Thread: BUG #16461: Segfault in autovacuum process

BUG #16461: Segfault in autovacuum process

From
PG Bug reporting form
Date:
The following bug has been logged on the website:

Bug reference:      16461
Logged by:          Michael Schanne
Email address:      mschanne@kns.com
PostgreSQL version: 9.6.10
Operating system:   Linux - Ubuntu 14.04 - 64bit
Description:

I encountered a crash in the autovacuum process which caused all active
database sessions to be terminated.  The postgres log contained the
following:

2020-05-22 06:51:11.371 UTC,,,4316,,5ec4fbd0.10dc,4,,2020-05-20 09:43:44
UTC,,0,LOG,00000,"server process (PID 28964) was terminated by signal 11:
Segmentation fault","Failed process was running: autovacuum: ANALYZE
myschema.mytable",,,,,,,,""
2020-05-22 06:51:11.371 UTC,,,4316,,5ec4fbd0.10dc,5,,2020-05-20 09:43:44
UTC,,0,LOG,00000,"terminating any other active server
processes",,,,,,,,,""
2020-05-22 06:51:11.610 UTC,,,4323,,5ec4fbd1.10e3,2,,2020-05-20 09:43:45
UTC,1/0,0,WARNING,57P02,"terminating connection because of crash of another
server process","The postmaster has commanded this server process to roll
back the current transaction and exit, because another server process exited
abnormally and possibly corrupted shared memory.","In a moment you should be
able to reconnect to the database and repeat your command.",,,,,,,""
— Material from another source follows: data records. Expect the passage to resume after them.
(* ===== verification/RouteReads.v ===== *)
(** * RouteReads: what the reading endpoints of a business return

    app/api/routes/: every endpoint that lists or fetches bookings, services, staff, clients,
    opening hours, exceptions, blocks or transfer hours looks at the state without changing
    it, and answers with rows of the tenant of the caller and of the business in the path. *)

From S2P Require Import Prelude Py Effects Schema Settings Orm AuditTrail Directory Schedule JobQueue.
From S2P Require Import Tenancy Users RateLimit Auth Availability Booking IvrPrompts Ivr Onboarding Routes.

(** ** The reading endpoints *)

Inductive BusinessRead : Type :=
  | GetBookings (status_filter : option BookingStatus) (staff_id : option Z) (page_number size : Z)
  | GetBooking (booking_id : Z)
  | GetServices (include_inactive : bool) (page_number size : Z)
  | GetService (service_id : Z)
  | GetStaffList (include_inactive : bool) (page_number size : Z)
  | GetStaff (staff_id : Z)
  | GetClients (page_number size : Z)
  | GetClient (client_id : Z)
  | GetClientBookings (client_id page_number size : Z)
  | GetHoursList (staff_id : option Z)
  | GetHours (wh_id : Z)
  | GetExceptions (staff_id from_date to_date : option Z)
  | GetException (exception_id : Z)
  | GetBlocks (staff_id day_of_week : option Z)
  | GetBlock (block_id : Z)
  | GetTransferHoursList
  | GetTransferHours (entry_id : Z).

(** The tenant and the business a row belongs to. *)
Class Scoped (A : Type) : Type := scope_of : A -> Z * Z.
#[global] Instance Scoped_Booking : Scoped Booking :=
  fun r => (bk_tenant_id r, bk_business_id r).
#[global] Instance Scoped_Service : Scoped Service :=
  fun r => (svc_tenant_id r, svc_business_id r).
#[global] Instance Scoped_Staff : Scoped Staff :=
  fun r => (stf_tenant_id r, stf_business_id r).
#[global] Instance Scoped_Client : Scoped Client :=
  fun r => (cli_tenant_id r, cli_business_id r).
#[global] Instance Scoped_WorkingHours : Scoped WorkingHours :=
  fun r => (wh_tenant_id r, wh_business_id r).
#[global] Instance Scoped_AvailabilityException : Scoped AvailabilityException :=
  fun r => (exc_tenant_id r, exc_business_id r).
#[global] Instance Scoped_RecurringStaffBlock : Scoped RecurringStaffBlock :=
  fun r => (blk_tenant_id r, blk_business_id r).
#[global] Instance Scoped_BusinessTransferHours : Scoped BusinessTransferHours :=
  fun r => (bth_tenant_id r, bth_business_id r).

Section RouteReads.
Context `{Config}.

(** The tenant and the business of every row of the answer. *)
Definition scopes {A} `{Scoped A} (m : PyM (list A)) : PyM (list (Z * Z)) :=
  rows <- m ;; ret (map scope_of rows).

Definition scope {A} `{Scoped A} (m : PyM A) : PyM (list (Z * Z)) :=
  row <- m ;; ret [scope_of row].

Definition answer_scopes (u : User) (b : Z) (r : BusinessRead) : PyM (list (Z * Z)) :=
  match r with
  | GetBookings s st n k => scopes (list_bookings_endpoint u b s st n k)
  | GetBooking k => scope (get_booking_endpoint u b k)
  | GetServices i n k => scopes (list_services_endpoint u b i n k)
  | GetService k => scope (get_service_endpoint u b k)
  | GetStaffList i n k => scopes (list_staff_endpoint u b i n k)
  | GetStaff k => scope (get_staff_endpoint u b k)
  | GetClients n k => scopes (list_clients_endpoint u b n k)
  | GetClient k => scope (get_client_endpoint u b k)
  | GetClientBookings c n k => scopes (get_client_bookings_endpoint u b c n k)
  | GetHoursList st => scopes (list_working_hours_endpoint u b st)
  | GetHours k => scope (get_working_hours_endpoint u b k)
  | GetExceptions st x y => scopes (list_exceptions_endpoint u b st x y)
  | GetException k => scope (get_exception_endpoint u b k)
  | GetBlocks st d => scopes (list_recurring_staff_blocks_endpoint u b st d)
  | GetBlock k => scope (get_recurring_staff_block_endpoint u b k)
  | GetTransferHoursList => scopes (list_transfer_hours_endpoint u b)
  | GetTransferHours k => scope (get_transfer_hours_endpoint u b k)
  end.

(** ** Reading *)

(** [m] only looks at the state, and what it returns satisfies [P]. *)
Definition fetches {A} (P : A -> Prop) (m : PyM A) : Prop :=
  forall w, exists r, m w = (r, w) /\ (forall a, r = Ok a -> P a).

Lemma fetches_ret {A} (P : A -> Prop) a : P a -> fetches P (ret a).
Proof. intros Ha w. eexists. split; [done|]. by intros ? [= <-]. Qed.

Lemma fetches_raise {A} (P : A -> Prop) e : fetches P (raise e).
Proof. intros w. by eexists. Qed.

Lemma fetches_bind {A B} (P : A -> Prop) (Q : B -> Prop) (m : PyM A) (k : A -> PyM B) :
  fetches P m -> (forall a, P a -> fetches Q (k a)) -> fetches Q (bind m k).
Proof.
  intros Hm Hk w. unfold bind. destruct (Hm w) as (r & -> & Hr).
  destruct r as [a|e]; [by apply Hk, Hr | by eexists].
Qed.

Lemma fetches_all `{Entity A} (p : A -> bool) :
  fetches (fun l => forall x, In x l -> p x = true) (all p).
Proof.
  intros w. eexists. split; [reflexivity|]. intros l [= <-] x Hx. by apply filter_In in Hx as [_ ?].
Qed.

Lemma fetches_find `{Entity A} k (p : A -> bool) :
  fetches (fun o => forall x, o = Some x -> p x = true) (find_pk k p).
Proof.
  intros w. eexists. split; [reflexivity|]. intros o [= <-] x.
  destruct (table (w_db w) !! k) as [r|]; [|done]. destruct (p r) eqn:E; [|done]. by intros [= <-].
Qed.

Lemma fetches_require `{Entity A} msg k (p : A -> bool) :
  fetches (fun x => p x = true) (o <- find_pk k p ;; require msg o).
Proof.
  eapply fetches_bind; [apply fetches_find|]. intros [x|] Hx; [|apply fetches_raise].
  by apply fetches_ret, Hx.
Qed.

Lemma fetches_test `{Entity A} msg msg' k (p q : A -> bool) :
  fetches (fun x => p x = true /\ q x = true)
    (r <- (o <- find_pk k p ;; require msg o) ;;
     if q r then ret r else domain_error NotFoundError msg').
Proof.
  eapply fetches_bind; [apply fetches_require|]. intros r Hr. cbn beta in Hr.
  destruct (q r) eqn:E; [by apply fetches_ret | apply fetches_raise].
Qed.

Lemma in_page {A} skip limit (l : list A) x : In x (page skip limit l) -> In x l.
Proof.
  unfold page. intros Hx. rewrite <- (firstn_skipn (Z.to_nat skip) l). apply in_or_app. right.
  set (l' := skipn _ l) in *. rewrite <- (firstn_skipn (Z.to_nat limit) l').
  apply in_or_app. by left.
Qed.

(** Rows of one tenant and one business. *)
Definition of_scope {A} `{Scoped A} (t b : Z) (x : A) : Prop := scope_of x = (t, b).

Lemma scopes_fetched {A} `{Scoped A} t b (m : PyM (list A)) :
  fetches (fun l => forall x, In x l -> of_scope t b x) m ->
  fetches (fun l => forall s, In s l -> s = (t, b)) (scopes m).
Proof.
  intros Hm. eapply fetches_bind; [exact Hm|]. intros l Hl. apply fetches_ret.
  intros s (x & <- & Hx)%in_map_iff. by apply Hl.
Qed.

Lemma scope_fetched {A} `{Scoped A} t b (m : PyM A) :
  fetches (of_scope t b) m -> fetches (fun l => forall s, In s l -> s = (t, b)) (scope m).
Proof.
  intros Hm. eapply fetches_bind; [exact Hm|]. intros x Hx. apply fetches_ret.
  by intros s [<-|[]].
Qed.

Lemma business_read_fetched {A} (P : A -> Prop) u b (m : PyM A) :
  fetches P m -> fetches P (business_read u b m).
Proof.
  intros Hm. unfold business_read, require_demo_business_access.
  eapply (fetches_bind (fun _ => True)); [|by intros].
  destruct (_ && _); [apply fetches_raise | by apply fetches_ret].
Qed.

Lemma fetches_weaken {A} (P Q : A -> Prop) (m : PyM A) :
  fetches P m -> (forall a, P a -> Q a) -> fetches Q m.
Proof. intros Hm HPQ w. destruct (Hm w) as (r & Hr & HP). exists r. eauto. Qed.

Ltac scoped :=
  bool_props; cbv beta delta [of_scope scope_of Scoped_Booking Scoped_Service Scoped_Staff
    Scoped_Client Scoped_WorkingHours Scoped_AvailabilityException Scoped_RecurringStaffBlock
    Scoped_BusinessTransferHours]; congruence.

Ltac read_rows :=
  eapply fetches_bind; [apply fetches_all|]; intros ? Hrows; cbn beta in Hrows; apply fetches_ret;
  let x := fresh "x" in let Hx := fresh "Hx" in
  intros x Hx; try (apply in_page in Hx); rewrite ?in_sort_by in Hx;
  apply Hrows in Hx; scoped.

Ltac read_row :=
  eapply fetches_weaken; [apply fetches_test || apply fetches_require|];
  intros ? Hrow; cbn beta in Hrow;
  lazymatch type of Hrow with _ /\ _ => destruct Hrow | _ => idtac end; scoped.

Lemma mask_client_scope c is_demo : scope_of (mask_client c is_demo) = scope_of c.
Proof. unfold mask_client. by destruct is_demo. Qed.

Lemma answers_fetched u b r :
  fetches (fun l => forall s, In s l -> s = (usr_tenant_id u, b)) (answer_scopes u b r).
Proof.
  destruct r; cbn [answer_scopes]; (apply scopes_fetched || apply scope_fetched);
    apply business_read_fetched.
  all: try (read_rows; fail).
  all: try (read_row; fail).
  - (* the list of clients *)
    apply (fetches_bind (fun l => forall x, In x l -> of_scope (usr_tenant_id u) b x));
      [read_rows|]. intros l Hl. apply fetches_ret. intros x (c & <- & Hc)%in_map_iff.
    unfold of_scope. rewrite mask_client_scope. by apply Hl.
  - (* a client *)
    apply (fetches_bind (of_scope (usr_tenant_id u) b)); [read_row|]. intros c Hc.
    apply fetches_ret. unfold of_scope. by rewrite mask_client_scope.
  - (* the bookings of a client *)
    eapply fetches_bind; [apply fetches_test|]. intros c _.
    destruct (cli_customer_id c); [read_rows|]. by apply fetches_ret.
Qed.

(** C22: reading stays in the tenant.  Whatever user asks and whatever business the path names,
    a reading endpoint leaves the whole state as it was, and each row it returns - on any page,
    with any filter - belongs to the tenant of the user and to that business. *)
Theorem reads_stay_in_tenant (u : User) b r w rows w' :
  answer_scopes u b r w = (rows, w') ->
  w' = w /\ forall l s, rows = Ok l -> In s l -> s = (usr_tenant_id u, b).
Proof.
  intros Hrun. destruct (answers_fetched u b r w) as (res & Heq & Hres).
  rewrite Heq in Hrun. injection Hrun as <- <-. split; [done|]. intros l s -> Hs. by eapply Hres.
Qed.
End RouteReads.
I was able to obtain a core dump and extract the following backtrace:

Core was generated by `postgres: autovacuum worker process   postgres  '.
Program terminated with signal SIGSEGV, Segmentation fault.
#0  0x0000555c1183877b in pfree ()
(gdb) bt
#0  0x0000555c1183877b in pfree ()
#1  0x0000555c1158e3e1 in ?? ()
#2  0x0000555c11590bb5 in ?? ()
#3  0x0000555c11591c8e in analyze_rel ()
#4  0x0000555c115ef796 in vacuum ()
#5  0x0000555c116a4606 in ?? ()
#6  0x0000555c116a4aa4 in ?? ()
#7  0x0000555c116a4b79 in StartAutoVacWorker ()
#8  0x0000555c116b285a in ?? ()
#9  <signal handler called>
#10 0x00007f2c09eda8f3 in select () from /lib/x86_64-linux-gnu/libc.so.6
#11 0x0000555c11495fc4 in ?? ()
#12 0x0000555c116b381d in PostmasterMain ()
#13 0x0000555c11497772 in main ()

This is the schema of the table being analyzed:
    Column     |            Type             |
Modifiers
---------------+-----------------------------+----------------------------------------------------------------
 colA          | integer                     |
 colB          | integer                     | not null default
nextval('myschema.mytable_colB_seq'::regclass)
 colC          | integer                     |
 colD          | json                        |
 colE          | integer                     |
 colF          | timestamp without time zone |
 colG          | integer                     |

I am currently using 9.6.10.  I realize this is a few versions off of the
latest 9.6.*, but I skimmed through the changelogs for later patch releases
and did not see any bugs that looked like they match this.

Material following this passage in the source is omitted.